Le temps, dans son cours, me prodigua les bienfaits d’une santé plus robuste, et une force musculaire telle qu’on ne pouvait ni l’attendre, ni l’espérer. Les études sérieuses, nécessaires pour me rendre propre à la profession à laquelle on me destinait, occupèrent la plus grande partie de mon temps ; et la société de mes amis et de mes compagnons, qui, comme moi, étaient sur le point de faire leur entrée dans le monde, remplit, par des amusements ordinaires à la jeunesse, l’intervalle qui devait s’écouler jusqu’à ce moment. J’étais dans une situation qui exigeait que je me livrasse à des travaux sérieux ; car, d’un côté, ne possédant aucun de ces avantages particuliers qui sont supposés favoriser un prompt avancement dans la profession des lois, et, d’un autre côté, ne rencontrant point d’obstacles extraordinaires qui pussent interrompre mes progrès, je pouvais raisonnablement espérer réussir selon le degré de peine plus ou moins grand que je prendrais, afin de me mettre en état de figurer au barreau.

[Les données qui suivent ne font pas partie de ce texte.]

Definition field_check (m : memory) (f : field) : bool :=
  match f with
  | Plain (VSlice (Some _)) | Plain (VBytes (Some _)) => false
  | Plain _ => true
  | Slice s => match arrays m !! sh_array s with Some b => (sh_off s + sh_len s <=? backing_length b)%nat | None => false end
  end.
Definition memory_check (m : memory) : bool := bool_decide (map_Forall (fun _ fs => forallb (field_check m) fs = true) (structs m)).
Lemma memory_check_ok m : memory_check m = true -> memory_ok m.
Proof.
  unfold memory_check. rewrite bool_decide_eq_true. intros H.
  assert (forall l i f, field_at m l i = Some f -> field_check m f = true) as Hf.
  { intros l i f (fs & Efs & Ei)%field_at_cell. specialize (H l fs Efs). cbn in H. rewrite forallb_forall in H. apply H, list_elem_of_In. by eapply list_elem_of_lookup_2. }
  split.
  - intros l i s E%Hf. cbn in E. destruct (arrays m !! sh_array s) as [b|]; [|done]. exists b. split; [done|]. by apply Nat.leb_le.
  - intros l i v E%Hf. cbn in E. by destruct v as [| | | | |[]|[]| | | |].
Qed.
Definition typed_check (types : typeEnv) (m : memory) (dbs : gmap string DB) (key : nodeKey) : bool :=
  match types !! key_typ key, (db ← dbs !! key_typ key; resource db (key_id key)), relationSpecs types (key_typ key) with
  | Some d, Some slot, Ok specs => bool_decide (NoDup (fname <$> fields d)) && bool_decide (is_Some (structs m !! item slot)) &&
      forallb (fun r => match field_at m (item slot) (fieldIndex r) with
        | Some (Slice s) => many r && match arrays m !! sh_array s with Some (Elements _) => true | _ => false end | _ => true end) specs
  | _, _, _ => false
  end.
Lemma typed_check_ok types m dbs key : typed_check types m dbs key = true -> row_typed types m dbs key.
Proof.
  unfold typed_check. destruct (types !! key_typ key) as [d|] eqn:Ed; [|done]. destruct (dbs !! key_typ key) as [db|] eqn:Edb; [|done]. cbn [mbind option_bind].
  destruct (resource db (key_id key)) as [slot|] eqn:Es; [|done]. destruct (relationSpecs types (key_typ key)) as [specs| |] eqn:Ep; [|done..].
  rewrite !andb_true_iff, !bool_decide_eq_true, forallb_forall. intros [[A B] C]. split; [by exists d|].
  intros db' slot' Edb' Es'. rewrite Edb in Edb'. injection Edb' as <-. rewrite Es in Es'. injection Es' as <-. split; [done|].
  intros specs' r s Ep' Hr E. rewrite Ep in Ep'. injection Ep' as <-. apply list_elem_of_In, C in Hr. rewrite E, andb_true_iff in Hr. destruct Hr as [Hm Hr].
  split; [done|]. destruct (arrays m !! sh_array s) as [[es|]|]; [by exists es|done..].
Qed.
(** A process that is killed now. *)
Lemma logged_restarts dir w : logged dir w -> restarts_with dir w (row w).
Proof.
  intros [(db & frames & rec & m0 & Edb & _ & Efile & Hok & Erec & Hrec & H0 & Hm) Hsh _]. exists db, (foldl replay_row m0 rec).
  split_and!; [done| |done]. apply restarts_from; [done| |done|done]. by erewrite replay_whole.
Qed.
End rows.

(** ** Steps that leave the files alone *)

Definition keeps_logs {A} (m : st A) : Prop := forall w, logs (m w).1 = logs w.
Create HintDb logs.

Lemma keeps_lift {A} (f : world -> outcome A) : keeps_logs (lift f).
Proof. done. Qed.
Lemma keeps_bind {A B} (m : st A) (f : A -> st B) : keeps_logs m -> (forall a, keeps_logs (f a)) -> keeps_logs (a ← m; f a).
Proof.
  intros Hm Hf w. specialize (Hm w). unfold mbind, st_bind. destruct (m w) as [w1 [a| |]]; [|done..]. cbn in Hm. by rewrite <- Hm, Hf.
Qed.
Lemma keeps_each {A} (f : A -> st unit) l : (forall a, keeps_logs (f a)) -> keeps_logs (each f l).
Proof. intros Hf. induction l as [|a l IH]; [done|]. cbn [each]. by apply keeps_bind. Qed.
Lemma keeps_table t f : (forall heap db, db_wal (f heap db).2 = db_wal db) -> keeps_logs (on_table t f).
Proof.
  intros Hf w. unfold on_table. destruct (w_dbs w !! t) as [db|] eqn:E; [|done]. unfold logs. cbn. rewrite fmap_insert, Hf, insert_id; [done|].
  by rewrite lookup_fmap, E.
Qed.
#[export] Hint Resolve keeps_lift keeps_bind keeps_each keeps_table : logs.

Section applying.
Context (GetId : goval -> Z) `{!MapOrder nodeKey, !MapOrder string}.

Lemma applyWrite_wal heap db id l : db_wal (applyWrite heap db id l).2 = db_wal db.
Proof. unfold applyWrite. by repeat case_match. Qed.
Lemma add_wal heap db l : db_wal (add GetId heap db l).2 = db_wal db.
Proof. unfold add. by repeat case_match. Qed.
Lemma relationDelete_wal heap db ids : db_wal (relationDelete GetId heap db ids) = db_wal db.
Proof.
  unfold relationDelete. destruct (bool_decide (ids = ∅)); [done|]. destruct (DeleteFunc _ _ _) as [s removed].
  match goal with |- context [foldl ?f _ _] => set (F := f) end.
  assert (forall ls db, db_wal (foldl F db ls) = db_wal db) as HF.
  { clear. induction ls as [|l ls IH]; intros db; cbn; [done|by rewrite IH]. }
  destruct (0 <? length removed)%nat; cbn; by rewrite HF.
Qed.

Lemma apply_changes_logs h rs cs ds tcs : keeps_logs (apply_changes GetId h rs cs ds tcs).
Proof.
  unfold apply_changes, finish_values, prepareTransactionIndexes, finishTransactionIndexes.
  apply keeps_bind; [auto with logs|]. intros _. apply keeps_bind; [apply keeps_each; intros r; apply keeps_table; intros; apply applyWrite_wal|]. intros _.
  apply keeps_bind.
  { generalize (map_range cs). intros l. induction l as [|p l IH]; [done|]. cbn [apply_creates]. apply keeps_bind; [apply keeps_table; intros; apply add_wal|by intros _]. }
  intros _. apply keeps_bind; [|intros _; apply keeps_bind; [auto with logs|done]].
  intros w. unfold applyDeletedNodes. apply keeps_each. intros t. apply keeps_table. intros. apply relationDelete_wal.
Qed.
End applying.

(** ** A commit writes its log once *)

Section commits.
Context (types : typeEnv) (GetId : goval -> Z) (gob_encode : gotype -> goval -> outcome (list byte))
  (gob_encode_rows : structDef -> list goval -> outcome (list byte)).
Context (gob_decode : gotype -> list byte -> outcome goval) (gob_decode_rows : structDef -> list byte -> outcome (list goval)).
Context `{!MapOrder nodeKey, !MapOrder string, !MapOrder Z}.
Context (t : string) (d : structDef).
Notation commit := (commit types GetId gob_encode gob_encode_rows).
Notation touched_of w tx := (changedResources types GetId (w_heap w) (copyResources tx)).
Notation storable := (storable GetId gob_encode gob_decode d).

(** What the transaction writes to the log. *)
Definition commit_changes (w : world) (tx : transactionState) : list (nodeKey * option loc) := all_changes (touched_of w tx) (creates tx) (dom (deletes tx)).
Definition commit_items (w : world) (tx : transactionState) : list pendingWrite := pending_write (w_heap w) <$> table_changes t (commit_changes w tx).

(** A transaction of this table alone. *)
Record own_tx (w : world) (tx : transactionState) : Prop := {
  ow_copies : forall r, r ∈ copyResources tx -> dbName r = t /\
    (GetId (deref (w_heap w) (t_work r)) = t_id r -> storable (t_id r) (deref (w_heap w) (t_work r)));
  ow_creates : forall k l, creates tx !! k = Some l -> key_typ k = t /\ storable (key_id k) (deref (w_heap w) l);
  ow_deletes : forall k, is_Some (deletes tx !! k) -> key_typ k = t;
}.
(** X17. The tallies of the admin page count the decisions: the entry
    of an annotator is the number of decisions it made, and the entry of
    an applicant is the number of decisions it won plus the number it
    lost (0 stands for a missing entry). *)
Theorem admin_counts_spec (ds : list Decision.t) (k : Z) :
  dict_get (fst (admin_counts ds)) k 0%nat
  = List.length (filter (fun d => (Decision.annotator d =? k)%Z) ds)
  /\ dict_get (snd (admin_counts ds)) k 0%nat
     = (List.length (filter (fun d => (Decision.winner d =? k)%Z) ds)
        + List.length (filter (fun d => (Decision.loser d =? k)%Z) ds))%nat.
Proof.
  unfold admin_counts. destruct (admin_counts_fold ds [] [] k) as [E1 E2].
  rewrite E1, E2. cbn. split; lia.
Qed.

Lemma find_app_r {A : Type} (f : A -> bool) (l1 l2 : list A) :
  find f (l1 ++ l2)
  = match find f l1 with
    | Some x => Some x
    | None => find f l2
    end.
Proof.
  induction l1 as [|x l1 IH]; cbn; [reflexivity|].
  destruct (f x); [reflexivity | exact IH].
Qed.

Lemma NoDup_key_inj {A : Type} (key : A -> Z) (l : list A) (x y : A) :
  NoDup (map key l) -> In x l -> In y l -> key x = key y -> x = y.
Proof.
  induction l as [|a l IH]; cbn; intros Hnd Hx Hy E; [contradiction|].
  inversion Hnd as [|? ? Hni Hnd']; subst.
  destruct Hx as [<-|Hx]; destruct Hy as [<-|Hy].
  - reflexivity.
  - exfalso. apply Hni. rewrite E. apply in_map. exact Hy.
  - exfalso. apply Hni. rewrite <- E. apply in_map. exact Hx.
  - apply IH; assumption.
Qed.

Lemma admin_viewed_fold (rows : list Applicant.t) (acc : list (Z * list Z))
      (k : Z) :
  dict_get (fold_left (fun d a => dict_set d (Applicant.id a)
                                           (Applicant.viewed a)) rows acc)
           k []
  = match find (fun a => Applicant.id a =? k) (rev rows) with
    | Some X => Applicant.viewed X
    | None => dict_get acc k []
    end
  /\ dict_has (fold_left (fun d a => dict_set d (Applicant.id a)
                                              (Applicant.viewed a)) rows acc)
              k
     = existsb (fun a => Applicant.id a =? k) rows || dict_has acc k.
Proof.
  revert acc. induction rows as [|a rows IH]; intro acc; cbn [fold_left rev].
  - split; reflexivity.
  - destruct (IH (dict_set acc (Applicant.id a) (Applicant.viewed a)))
      as [E1 E2].
    rewrite E1, E2, find_app_r, dict_get_set, dict_has_set. cbn [find existsb].
    split.
    + destruct (find (fun a0 => Applicant.id a0 =? k) (rev rows));
        [reflexivity|].
      destruct (Applicant.id a =? k); reflexivity.
    + destruct (existsb (fun a0 => Applicant.id a0 =? k) rows),
        (Applicant.id a =? k); reflexivity.
Qed.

Il est inutile d’expliquer dans ce précis comment le succès de quelques ballades eut pour effet de changer mes intentions et ma manière de voir, et de métamorphoser en littérateur un jeune avocat studieux, livré à l’étude des lois depuis quelques années. Il suffira de dire que j’avais embrassé la première de ces professions quelques années avant que je pensasse sérieusement à entreprendre un ouvrage d’imagination en prose, quoiqu’un ou deux de mes essais poétiques ne différassent des romans que parce qu’ils étaient écrits en vers. Cependant je ferai observer qu’à cette époque (hélas ! il y a trente années) je nourrissais l’ambitieux désir de composer un roman de chevalerie, qui devait être dans le style du Château d’Otrante, rempli d’incidents surnaturels, et où devaient figurer nombre de guerriers des frontières qui séparent l’Écosse de l’Angleterre. Ayant par hasard trouvé un chapitre de cet ouvrage projeté parmi de vieux papiers, je l’ai joint à cette préface[1] ; pensant que quelques lecteurs seraient curieux de lire les premiers essais de composition de pure fiction

  1. On trouvera le fragment précité à la suite de cette préface, sous le n° I. a. m.